## [Directions]
Your answer must be an exact copy of the data below.

+ + + +

(** The socket entry closed is number [a->fn], not the friend's own. *)
Definition deny_tunnel (tn : TTTunnel) (pk : bytes) : M link (TTTunnel * bool) :=
  match allow_drop pk (allow tn) with
  | None => pure (tn, false)
  | Some (a, l) =>
      let tn := tn <| allow := l |> in
      if negb (al_fn a =? UINT32_MAX) && (al_fn a <? TT_MAX_FRIENDS) then
        let s := sock_at tn (al_fn a) in
        do* when (s_used s && (0 <=? s_sock s)) (tt_close (s_sock s)) in
        pure (tn <| socks := <[Z.to_nat (al_fn a) := s <| s_used := false |> <| s_sock := -1 |>]> (socks tn) |>, true)
      else pure (tn, true)
  end.

Definition tt_tunnel_deny (id : Z) (pk_hex : bytes) : M tunnels bool :=
  let* f := tunnel_find id in
  match f with
  | None => pure false
  | Some (i, tn) =>
      if negb (t_host tn) then pure false else
      match hex_to_pk pk_hex with
      | None => pure false
      | Some pk =>
          let* r := lift (deny_tunnel tn pk) in
          do* set_slot i (Some r.1) in pure r.2
      end
  end.

(** ** UDP forwarding *)

Definition sock_index (fn port_idx : Z) : Z := fn * TT_TUNNEL_MAX_PORTS + port_idx.

Definition host_sock (tn : TTTunnel) (fn port_idx : Z) : M link (TTTunnel * option Z) :=
  if (TT_MAX_FRIENDS <=? fn) || (tt_port_list_len (t_udp tn) <=? port_idx) then pure (tn, None) else
  let s := sock_at tn (sock_index fn port_idx) in
  if s_used s then pure (tn, if s_sock s <? 0 then None else Some (s_sock s)) else
  let* fd := ask sock_new in
  match fd with
  | None => pure (tn, None)
  | Some fd =>
      match resolve (server_host tn) (tt_port_list_port (t_udp tn) port_idx) with
      | None => do* tt_close fd in pure (tn, None)
      | Some srv =>
          pure (tn <| socks := <[Z.to_nat (sock_index fn port_idx) := mkSock true fn port_idx fd srv]> (socks tn) |>,
                Some fd)
      end
  end.

Definition host_forward (tn : TTTunnel) (fn port_idx : Z) (data : bytes) : M link TTTunnel :=
  if TT_MAX_FRIENDS <=? fn then pure tn else
  if negb (existsb (fun a => al_used a && (al_fn a =? fn)) (allow tn)) then pure tn else
  let* r := host_sock tn fn port_idx in
  match r.2 with
  | None => pure r.1
  | Some fd =>
      do* event (SockSendto fd (s_srv (sock_at r.1 (sock_index fn port_idx))) data) in
      pure r.1
  end.

Definition fd_at (l : list Z) (i : Z) : Z := default (-1) (l !! Z.to_nat i).

Definition rx_slot (fn port_idx : Z) (payload : bytes) (i : nat) : M tunnels unit :=
  let* o := get (fun t => slot_of t i) in
  match o with
  | None => pure tt
  | Some tn =>
      if t_pending tn then pure tt else
      if t_host tn then
        let* tn := lift (host_forward tn fn port_idx payload) in set_slot i (Some tn)
      else if (fn =? t_peer_fn tn) && (port_idx <? tt_port_list_len (udp_local tn)) &&
              (0 <=? fd_at (listen_sock tn) port_idx) then
        match default None (t_peer tn !! Z.to_nat port_idx) with
        | Some addr => lift (event (SockSendto (fd_at (listen_sock tn) port_idx) addr payload))
        | None => pure tt
        end
      else pure tt
  end.

Definition tt_tunnel_rx (fn : Z) (data : bytes) : M tunnels unit :=
  if len data <? TT_TUNNEL_HEADER then pure tt else
  if negb (zat data 0 =? TT_TUNNEL_PACKET_ID) || negb (zat data 1 =? TT_TUNNEL_VERSION) then pure tt else
  do_each (rx_slot fn (zat data 2) (zdrop TT_TUNNEL_HEADER data)) (List.seq 0 TT_TUNNEL_MAX_TUNNELS).

(** ** TCP forwarding *)

Fixpoint conn_index (p : TTTunnelConn -> bool) (i : nat) (l : list TTTunnelConn) : option nat :=
  match l with
  | [] => None
  | c :: l => if p c then Some i else conn_index p (S i) l
  end.
Definition conn_at (tn : TTTunnel) (i : nat) : TTTunnelConn := default free_conn (conns tn !! i).
Definition conn_set (tn : TTTunnel) (i : nat) (c : TTTunnelConn) : TTTunnel :=
  tn <| conns := <[i := c]> (conns tn) |>.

+ + + +

## [Exercise response]
(** The socket entry closed is number [a->fn], not the friend's own. *)
Definition deny_tunnel (tn : TTTunnel) (pk : bytes) : M link (TTTunnel * bool) :=
  match allow_drop pk (allow tn) with
  | None => pure (tn, false)
  | Some (a, l) =>
      let tn := tn <| allow := l |> in
      if negb (al_fn a =? UINT32_MAX) && (al_fn a <? TT_MAX_FRIENDS) then
        let s := sock_at tn (al_fn a) in
        do* when (s_used s && (0 <=? s_sock s)) (tt_close (s_sock s)) in
        pure (tn <| socks := <[Z.to_nat (al_fn a) := s <| s_used := false |> <| s_sock := -1 |>]> (socks tn) |>, true)
      else pure (tn, true)
  end.

Definition tt_tunnel_deny (id : Z) (pk_hex : bytes) : M tunnels bool :=
  let* f := tunnel_find id in
  match f with
  | None => pure false
  | Some (i, tn) =>
      if negb (t_host tn) then pure false else
      match hex_to_pk pk_hex with
      | None => pure false
      | Some pk =>
          let* r := lift (deny_tunnel tn pk) in
          do* set_slot i (Some r.1) in pure r.2
      end
  end.

(** ** UDP forwarding *)

Definition sock_index (fn port_idx : Z) : Z := fn * TT_TUNNEL_MAX_PORTS + port_idx.

Definition host_sock (tn : TTTunnel) (fn port_idx : Z) : M link (TTTunnel * option Z) :=
  if (TT_MAX_FRIENDS <=? fn) || (tt_port_list_len (t_udp tn) <=? port_idx) then pure (tn, None) else
  let s := sock_at tn (sock_index fn port_idx) in
  if s_used s then pure (tn, if s_sock s <? 0 then None else Some (s_sock s)) else
  let* fd := ask sock_new in
  match fd with
  | None => pure (tn, None)
  | Some fd =>
      match resolve (server_host tn) (tt_port_list_port (t_udp tn) port_idx) with
      | None => do* tt_close fd in pure (tn, None)
      | Some srv =>
          pure (tn <| socks := <[Z.to_nat (sock_index fn port_idx) := mkSock true fn port_idx fd srv]> (socks tn) |>,
                Some fd)
      end
  end.

Definition host_forward (tn : TTTunnel) (fn port_idx : Z) (data : bytes) : M link TTTunnel :=
  if TT_MAX_FRIENDS <=? fn then pure tn else
  if negb (existsb (fun a => al_used a && (al_fn a =? fn)) (allow tn)) then pure tn else
  let* r := host_sock tn fn port_idx in
  match r.2 with
  | None => pure r.1
  | Some fd =>
      do* event (SockSendto fd (s_srv (sock_at r.1 (sock_index fn port_idx))) data) in
      pure r.1
  end.

Definition fd_at (l : list Z) (i : Z) : Z := default (-1) (l !! Z.to_nat i).

Definition rx_slot (fn port_idx : Z) (payload : bytes) (i : nat) : M tunnels unit :=
  let* o := get (fun t => slot_of t i) in
  match o with
  | None => pure tt
  | Some tn =>
      if t_pending tn then pure tt else
      if t_host tn then
        let* tn := lift (host_forward tn fn port_idx payload) in set_slot i (Some tn)
      else if (fn =? t_peer_fn tn) && (port_idx <? tt_port_list_len (udp_local tn)) &&
              (0 <=? fd_at (listen_sock tn) port_idx) then
        match default None (t_peer tn !! Z.to_nat port_idx) with
        | Some addr => lift (event (SockSendto (fd_at (listen_sock tn) port_idx) addr payload))
        | None => pure tt
        end
      else pure tt
  end.

Definition tt_tunnel_rx (fn : Z) (data : bytes) : M tunnels unit :=
  if len data <? TT_TUNNEL_HEADER then pure tt else
  if negb (zat data 0 =? TT_TUNNEL_PACKET_ID) || negb (zat data 1 =? TT_TUNNEL_VERSION) then pure tt else
  do_each (rx_slot fn (zat data 2) (zdrop TT_TUNNEL_HEADER data)) (List.seq 0 TT_TUNNEL_MAX_TUNNELS).

(** ** TCP forwarding *)

Fixpoint conn_index (p : TTTunnelConn -> bool) (i : nat) (l : list TTTunnelConn) : option nat :=
  match l with
  | [] => None
  | c :: l => if p c then Some i else conn_index p (S i) l
  end.
Definition conn_at (tn : TTTunnel) (i : nat) : TTTunnelConn := default free_conn (conns tn !! i).
Definition conn_set (tn : TTTunnel) (i : nat) (c : TTTunnelConn) : TTTunnel :=
  tn <| conns := <[i := c]> (conns tn) |>.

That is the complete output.